She paused, waiting for my eyes to stop queering.
“You take that clown you were just with. I guess you told him, ‘No my goodness to betsy, I won’t yank your thing for no money.’”
“I told him I had to go to the bathroom,” I said.
“Here’s what you should have done. He says, fifteen bucks. You say: ‘So Nita took fifteen bucks. Then you should know I get twenty-five cause I’m a four-star.’ Let him imagine whatever that means.

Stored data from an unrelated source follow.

(** * CityLink dump reporting: the crowd-verification consensus engine

    A shallow embedding of [src/controllers/dumps.controller.ts]
    ([reportDump]), [src/utils/photoHash.ts] and [src/utils/geoUtils.ts],
    together with the properties of the submission cascade.

    Conventions of the embedding.
    - JavaScript strings are sequences of code units; payloads are modelled
      as [string] (code units below 256), which covers base64 text and data
      URLs.  Hashing encodes them as UTF-8, as [Hash.update] does.
    - JavaScript numbers used for coordinates and distances are modelled as
      real numbers: the formulas are the source's, the arithmetic is exact.
    - The database tables are lists of rows in insertion order; a Prisma
      interactive transaction is a state-and-error computation over the
      store whose effects are dropped when it throws. *)

From Stdlib Require Import List String Ascii Bool Arith NArith ZArith Lia.
From Stdlib Require Import Reals Lra.
Import ListNotations.

Set Implicit Arguments.

(** ** SHA-256 (FIPS 180-4), the digest behind [crypto.createHash('sha256')] *)

Module SHA256.
Local Open Scope N_scope.

Definition mask32 : N := 2 ^ 32 - 1.
Definition add32 (x y : N) : N := N.land (x + y) mask32.
Definition rotr (n x : N) : N :=
  N.lor (N.shiftr x n) (N.land (N.shiftl x (32 - n)) mask32).
Definition not32 (x : N) : N := N.lxor x mask32.

Definition Ch (x y z : N) : N := N.lxor (N.land x y) (N.land (not32 x) z).
Definition Maj (x y z : N) : N :=
  N.lxor (N.lxor (N.land x y) (N.land x z)) (N.land y z).
Definition bsig0 (x : N) : N := N.lxor (N.lxor (rotr 2 x) (rotr 13 x)) (rotr 22 x).
Definition bsig1 (x : N) : N := N.lxor (N.lxor (rotr 6 x) (rotr 11 x)) (rotr 25 x).
Definition ssig0 (x : N) : N := N.lxor (N.lxor (rotr 7 x) (rotr 18 x)) (N.shiftr x 3).
Definition ssig1 (x : N) : N := N.lxor (N.lxor (rotr 17 x) (rotr 19 x)) (N.shiftr x 10).

(** The constants are the fractional parts of the square and cube roots of
    the first primes; they are computed rather than tabulated. *)
Definition is_prime (n : N) : bool :=
  (1 <? n) && forallb (fun d => negb (n mod d =? 0))
                      (map N.of_nat (seq 2 (N.to_nat n - 2))).

Definition primes64 : list N :=
  Eval vm_compute in filter is_prime (map N.of_nat (seq 2 310)).

Fixpoint icbrt_aux (bits : nat) (n r : N) : N :=
  match bits with
  | O => r
  | S b =>
      let c := r + 2 ^ N.of_nat b in
      if c * c * c <=? n then icbrt_aux b n c else icbrt_aux b n r
  end.
Definition icbrt (n : N) : N := icbrt_aux 40 n 0.

Definition K : list N :=
  Eval vm_compute in map (fun p => N.land (icbrt (p * 2 ^ 96)) mask32) primes64.
Definition H0 : list N :=
  Eval vm_compute in
    map (fun p => N.land (N.sqrt (p * 2 ^ 64)) mask32) (firstn 8 primes64).

(** Padding: a 1 bit, zeros, and the bit length on 64 bits, big endian. *)
Definition be_bytes (count : nat) (x : N) : list N :=
  map (fun i => N.land (N.shiftr x (8 * N.of_nat i)) 255) (rev (seq 0 count)).

Definition pad (msg : list N) : list N :=
  let len := N.of_nat (List.length msg) in
  let zeros := N.to_nat ((119 - len mod 64) mod 64) in
  msg ++ [128] ++ repeat 0 zeros ++ be_bytes 8 (8 * len).

Fixpoint be_words (fuel : nat) (bs : list N) : list N :=
  match fuel, bs with
  | S f, b0 :: b1 :: b2 :: b3 :: rest =>
      (b0 * 2 ^ 24 + b1 * 2 ^ 16 + b2 * 2 ^ 8 + b3) :: be_words f rest
  | _, _ => []
  end.

Fixpoint schedule (n : nat) (w : list N) : list N :=
  match n with
  | O => w
  | S n' =>
      let t := List.length w in
      let at_ i := nth (t - i) w 0 in
      schedule n'
        (w ++ [add32 (add32 (ssig1 (at_ 2%nat)) (at_ 7%nat))
                     (add32 (ssig0 (at_ 15%nat)) (at_ 16%nat))])
  end.

Record regs := Regs { ra : N; rb : N; rc : N; rd : N; re : N; rf : N; rg : N; rh : N }.

Definition round (r : regs) (kw : N * N) : regs :=
  let t1 := add32 (add32 (add32 (rh r) (bsig1 (re r))) (Ch (re r) (rf r) (rg r)))
                  (add32 (fst kw) (snd kw)) in
  let t2 := add32 (bsig0 (ra r)) (Maj (ra r) (rb r) (rc r)) in
  Regs (add32 t1 t2) (ra r) (rb r) (rc r) (add32 (rd r) t1) (re r) (rf r) (rg r).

“He hands over the twenty-five. Now it’s yours. You don’t need him anymore. He’s bought an hour’s worth of tickets so Frank doesn’t care what you do with him—talk, dance, kiss then customer’s nuts—so long as it’s under the table.

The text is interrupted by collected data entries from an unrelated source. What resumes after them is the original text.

(** * BrickBridge: the NXT session engine, embedded and verified

    A shallow embedding of the [Nxt] class (the protocol engine of the
    BrickBridge library) and of the USB transport it drives.

    - A [Uint8Array] is a list of byte values; an indexed read [data[k]]
      is a list lookup, [None] standing for JavaScript's [undefined].
    - A JavaScript string is the list of its UTF-16 code units.
    - An [async] method is a state-passing function over the [Nxt] object.
      Awaiting it either resolves ([Ret]), rejects ([Throw]) or never
      settles ([Pending]: the device does not answer).
    - The USB device is a log of the buffers handed to [transferOut] and a
      queue of the answers [transferIn] is going to deliver. *)

From Stdlib Require Import ZArith String Ascii Lia.
From stdpp Require Import base tactics option list numbers.

Local Open Scope Z_scope.

(** ** JavaScript values *)

Definition Uint8Array := list Z.
Definition JsString := list Z.

(** A string literal as its code units. *)
Definition js (s : string) : JsString :=
  (fun c => Z.of_N (N_of_ascii c)) <$> list_ascii_of_string s.

(** [ToUint8]: what storing a number into a [Uint8Array] keeps. *)
Definition toUint8 (z : Z) : Z := z mod 256.

(** An array element that may be [undefined], stored into a [Uint8Array]. *)
Definition toUint8V (v : option Z) : Z :=
  match v with Some z => toUint8 z | None => 0 end.

(** [ToInt32], applied to the operands and the result of [|], [&], [<<], [>>]. *)
Definition toInt32 (z : Z) : Z := (z + 2 ^ 31) mod 2 ^ 32 - 2 ^ 31.

(** [ToInt32] of an array element: [undefined] becomes [NaN], then 0. *)
Definition toInt32V (v : option Z) : Z :=
  match v with Some z => toInt32 z | None => 0 end.

Definition js_or (a b : Z) : Z := toInt32 (Z.lor (toInt32 a) (toInt32 b)).
Definition js_and (a b : Z) : Z := toInt32 (Z.land (toInt32 a) (toInt32 b)).
Definition js_shl (a n : Z) : Z := toInt32 (Z.shiftl (toInt32 a) (n mod 32)).
Definition js_shr (a n : Z) : Z := toInt32 (Z.shiftr (toInt32 a) (n mod 32)).

(** [v !== 0] on an array element. *)
Definition strictNeq0 (v : option Z) : bool :=
  match v with Some 0 => false | _ => true end.

(** [v != n] for a number [n]: [undefined] is loosely different from any number. *)
Definition looseNeq (v : option Z) (n : Z) : bool :=
  match v with Some z => negb (z =? n) | None => true end.

(** [data.slice(a, b)] for [0 <= a <= b]. *)
Definition slice {A} (data : list A) (a b : nat) : list A :=
  take (b - a) (drop a data).

(** [String.fromCharCode(...bytes).replace(/\u0000/g, "")]. *)
Definition stripNul (bytes : Uint8Array) : JsString :=
  filter (fun c => c ≠ 0) bytes.

(** [a | (b << 8) | (c << 16) | (d << 24)] over [data[k] .. data[k+3]]. *)
Definition le32 (data : Uint8Array) (k : nat) : Z :=
  js_or (js_or (js_or (toInt32V (data !! k))
                      (js_shl (toInt32V (data !! (k + 1)%nat)) 8))
               (js_shl (toInt32V (data !! (k + 2)%nat)) 16))
        (js_shl (toInt32V (data !! (k + 3)%nat)) 24).

(** ** Errors

    One constructor per [throw] site of the library, plus the two errors the
    runtime raises on its own. [statusCode] is the property the library
    attaches to some of its errors. *)

Inductive Error :=
  | NoDeviceConnected                     (* "No device connected" *)
  | NoDataReceived                        (* "No data received" *)
  | TransferFailed                        (* transferIn rejected *)
  | NameTooLong                           (* "Name must be 15 characters or less" *)
  | SetNameFailed (code : option Z)       (* "Failed to set brick name, error code .." *)
  | FilesizeTooLong                       (* "Filesize too long" *)
  | OpenLinearWriteFailed (code : option Z)
  | DataTooLong                           (* "Data too long" *)
  | WriteFailed (code : option Z)         (* "Failed to write data, error code .." *)
  | NoFileSelected                        (* "No file selected" *)
  | CannotVerifyFirmware                  (* "Cannot verify firmware" *)
  | UploadFailed (code : option Z)        (* "Failed to upload file, error code .." *)
  | InvalidExtension                      (* "Invalid file format; file doesn't end with .rxe" *)
  | InvalidFormat                         (* "Invalid file format" *)
  | StopFailed (code : option Z)          (* carries statusCode *)
  | CloseFailed (code : option Z)         (* "Failed to close handle, error code .." *)
  | DeleteFailed (code : option Z)        (* carries statusCode *)
  | JsTypeError                           (* property read of undefined *)
  | JsRangeError.                         (* TypedArray.set: offset is out of bounds *)

Definition statusCode (e : Error) : option Z :=
  match e with
  | StopFailed code | DeleteFailed code => code
  | _ => None
  end.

“Anyway, your guy is grinning like the cat that just ate shit and he says, ‘What do I do now?’ and starts for his fly.
“Now. You straighten up, real shocked: ‘You’re going to take out your thing—in a night club!” like you’re a lady, and he’s being very low-class.
“This will get him embarrassed because he’s wearing that expensive white suit and he wants you—a low-life cunt—to think he’s rich and has class. So you sigh. Well, okay, if he wants to be an animal.
“‘Okay, you say, I’ll do you if you want, but inside your pants.’
“Then suddenly you admire his taste in clothes. ‘Wow, isn’t that a beautiful suit!’ and ‘How much did it cost?’…Now he wants you to know he’s strictly high-class top-drawer genuine leather, so he says, ‘Four hundred dollars.’
“‘Four hundred dollars!’ Now you get very concerned on his behalf. You say, ‘Oh, it’s so beautiful and white and you might not be able to get it clean after I get through with you. I mean, that stuff is not easy to get out, and the color white in particular is sometimes never the same.’ Then you excuse yourself to go to the bathroom.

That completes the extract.